(* ===== verification/Prelude.v ===== *)
(** * A verification library for the xv6 kernel of this repository

    The program is an xv6 kernel for the PC with a three-level scheduler, its boot loader,
    the tool that makes its disk image, and its user programs. This library translates the
    C code under [src/] into executable definitions and proves what makes each part
    correct.

    ** The parts of the program and how they interact

    The boot loader reads the kernel from the disk and jumps to it. [main] initialises the
    page allocator, the kernel's page table, the interrupt hardware, the tables of
    processes, buffers and files, starts the other processors, and enters the scheduler.
    The scheduler gives the processor to processes; a process comes back to it in [sched],
    by [yield], [sleep] or [exit]. A process enters the kernel by a trap: a system call,
    which the dispatcher hands to one of the routines of [sysproc.c] and [sysfile.c], or an
    interrupt of the timer, the disk, the keyboard or the serial line. The file system is
    made of layers, each using the one below: open files, path names and directories,
    inodes, free blocks, the log that makes operations atomic, the buffer cache, the disk
    driver. User programs see the kernel through the answers to their system calls.

    ** Files and the code they model

    - [Prelude]: machine integers, outcomes and the kernel monad, tactics, shared lemmas;
      [Params]: constants and address macros of the headers; [State]: the C structures as
      records and the global state [kst]; [Mem], [Strings]: byte-addressed memory and the
      string routines ([string.c], [ulib.c]); [Float32]: single-precision division and
      comparison, which the scheduler uses; [Printf]: [cprintf] and the user [printf].
    - [Locks] ([spinlock.c]): interrupt nesting on one processor (module [Spin]), and
      several processors competing for a lock as a step relation (module [Smp]).
      [Sleeplock] ([sleeplock.c]).
    - [Io] ([x86.h], [picirq.c], [ioapic.c], [timer.c]), [Lapic] ([lapic.c]), [Mp] ([mp.c]),
      [Screen] ([uart.c], the output half of [console.c]), [Console] and [Intr] (its input
      half, [kbd.c]), with [ConsoleSpec].
    - [Kalloc] ([kalloc.c]); [Vm] ([vm.c]) with [VmSpec] and [VmUser].
    - [Sched] ([proc.c]: the scheduler, [sched], [yield], [sleep], [wakeup], [kill],
      [allocproc]) with [Policy] (what is chosen), [Dispatch] (a round of the scheduler),
      [Wakeup] ([sleep] against [wakeup] as interleaved steps) and [Procs]; [ProcLife]
      ([userinit], [growproc], [fork], [exit], [wait]) with [ProcSpec].
    - [Bio] ([bio.c], [memide.c]) with [BioSpec]; [Ide] ([ide.c]) with [IdeSpec]; [Log]
      ([log.c]) with [LogDisk], [LogSpec] and [Trans]; [Fs] ([fs.c]) with [FsTx],
      [FsBlocks], [FsData], [FsFile], [FsNames] and [FsDir]; [Pipe] ([pipe.c]); [File]
      ([file.c]) with [FileSpec]; [Mkfs] ([mkfs.c]) with [MkfsSpec].
    - [Uaccess] and [Syscall] ([syscall.c], [sysproc.c]); [Sysfile] ([sysfile.c]); [Exec]
      ([exec.c]); [Trap] ([trap.c]); [Main] ([main.c], [seginit]); [Boot] ([bootmain.c]).
    - [Discipline], [DiscFs], [DiscSys]: the lock discipline of the whole kernel.
    - [User]: user programs as sequences of system calls; [Grep] ([grep.c]), [Coreutils]
      (the small programs), [Tests] (the test programs of the scheduler, [forktest.c],
      [stressfs.c]), [Usertests] ([usertests.c]) with [PipeTest]; [Umalloc] ([umalloc.c])
      with [UmallocSpec] and [UmallocClient]; [Sh] ([sh.c]) with [ShSpec] and [ShPrint].

    A definition has the name of the C function it translates, or that name with a suffix
    for one of its loops. C integers are values of [Z] with their wrap-around written out
    ([u8], [u16], [u32], [s32]); a pointer to a structure of a table is its index, other
    pointers are addresses.

    ** Effects

    A routine of the kernel is a function from a state to an outcome ([res]): it returns,
    stops in [panic], does what C leaves undefined ([Fault]), hands the processor to the
    scheduler ([Switch]), or waits for good ([Spin]). A routine that sleeps ends there with
    [Switch]; what the sleeping routine does when it runs again is a definition of its own,
    [sleep_resume], [begin_op_resume] and the like, so that other processes may act in
    between. Interleavings are modelled as step relations where a claim is about them
    ([Locks.Smp], [Wakeup]), as sequences of calls, sleeps and resumptions of the routines
    themselves ([Pipe], [PipeTest], [ConsoleSpec]) or of whole operations ([FileSpec],
    [IdeSpec]), or as a crash at any write to the disk ([Trans]).

    What is not C code under [src/] is a parameter. The class [Ports] gives what a device
    answers as a function of every access made to it before; [BlockDriver] is what the
    buffer cache calls, and [BlockDriverOk] what it relies on, which the memory disk
    satisfies; [Devices] are the read and write routines of device files; [run] in the
    scheduler is what happens while a process has the processor, under [run_contract]: it
    comes back with the lock, and with [GRTExists] still set if it was chosen from the high
    level; [stale_flag_breaks_priorities] of [Dispatch] shows what happens otherwise.
    Addresses the linker chooses and the images of [entryother.S] and [initcode.S] are
    arguments.

    ** What the theorems show

    - Storage: a transaction is atomic and durable, whatever the point of a crash and of
      crashes while [recover_from_log] runs ([Trans]); through the cache the disk is an array of blocks
      ([BioSpec]); the driver serves requests in order ([IdeSpec]); [balloc] finds and marks
      a free block ([FsBlocks]); files are byte arrays, and a write to one leaves the blocks
      of the others alone ([FsFile]); directories are maps
      ([FsDir]); an inode has one slot in the cache ([FsNames]); the image [mkfs] makes is
      one the kernel reads ([MkfsSpec]).
    - Processes: the scheduler runs a process only if none of a higher level is active, and
      leaves others waiting while a high one runs elsewhere ([Dispatch]); guaranteed
      scheduling takes a process with the least share ([Policy]); no wakeup is lost
      ([Wakeup]); locks exclude ([Locks]); [allocproc], [yield], [fork], [wait] on every
      path, [allocproc] and [fork] with the sorting of the table under [FRR] ([Procs],
      [ProcSpec]).
    - Memory: the allocator is a stack of pages ([Kalloc]); address spaces are copied,
      grown and freed without loss, and where [setupkvm] does lose pages that is stated
      ([VmUser]); arguments of system calls lie inside the process ([Uaccess]); [memmove]
      ([Strings]); the user's [malloc] and [free] implement a store of disjoint blocks
      ([UmallocClient]).
    - The whole kernel: every system call, trap and resumed sleeper keeps the lock
      discipline ([DiscSys]).
    - Input and output: pipes are queues that make progress and never leak ([Pipe],
      [FileSpec]); the console is a line editor whose reader sleeps only while there is
      nothing to read ([ConsoleSpec]), the screen a window on an endless page ([Screen]); the boot loader loads every segment ([Boot]); [mpinit]
      records the processors, and does not end on an unknown entry ([Mp]).
    - User programs: the shell's parser ends on every line and reads printed commands back
      ([ShSpec], [ShPrint]); [grep] matches and prints ([Grep]); [wc] counts ([Coreutils]);
      what [forktest], [pipe1] and [writetest1] accept ([Tests], [Usertests]); the two
      processes of [pipe1] on the kernel's pipe, step by step ([PipeTest]).

    ** Bounds and fuel

    Loops over arrays recurse on the array or on the C bound. Loops over the bytes of a file
    or the entries of a directory recurse on a count computed from the size, one more than
    the rounds the loop can make ([dir_fuel] for directories); the theorems say that the
    loops return. Loops that poll a device look [patience] times and then [Spin]; the
    theorems about the disk assume of the device only that it is ready in time. User
    programs recurse on the number of answers left ([ufuel]), which every round uses up.
    The loops of the allocator of [umalloc.c] are given fuel, and the theorem about it has
    a bound that is enough. The scheduler's endless loop is modelled by its rounds.

    ** What is not modelled

    - The assembly files ([bootasm.S], [entry.S], [entryother.S], [initcode.S], [swtch.S],
      [trapasm.S], [usys.S] and the vectors): there is no C state in them; what the C code
      relies on is in the outcome [Switch], the trap frame, and the arguments of [main].
    - [mem] of [usertests.c], which threads a list through blocks of the allocator until
      memory is exhausted, and the [main] of that file, which calls it.
    - Prototypes and type names ([defs.h], [types.h]), padding, names and debugging fields
      of structures, and the scripts that build or print the system.
    - Hardware reordering of memory accesses: [__sync_synchronize] has no effect here.
    - A routine that is put to sleep in the middle of others that called it: the callers'
      remaining steps are modelled where the source loops around the sleep, and otherwise
      the theorems describe the run up to it. *)

From Stdlib Require Export ZArith Lia Bool.
From coqutil Require Export Datatypes.RecordSettersUsingExistingGetters.
From stdpp Require Export base tactics list gmap strings option numbers.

- [Your assignment] Write down exactly the span of lines above from the one containing "crashes while [recover_from_log]" to the one containing "([BioSpec]); the driver", both ends included.

- [Task answer]
      crashes while [recover_from_log] runs ([Trans]); through the cache the disk is an array of blocks
      ([BioSpec]); the driver serves requests in order ([IdeSpec]); [balloc] finds and marks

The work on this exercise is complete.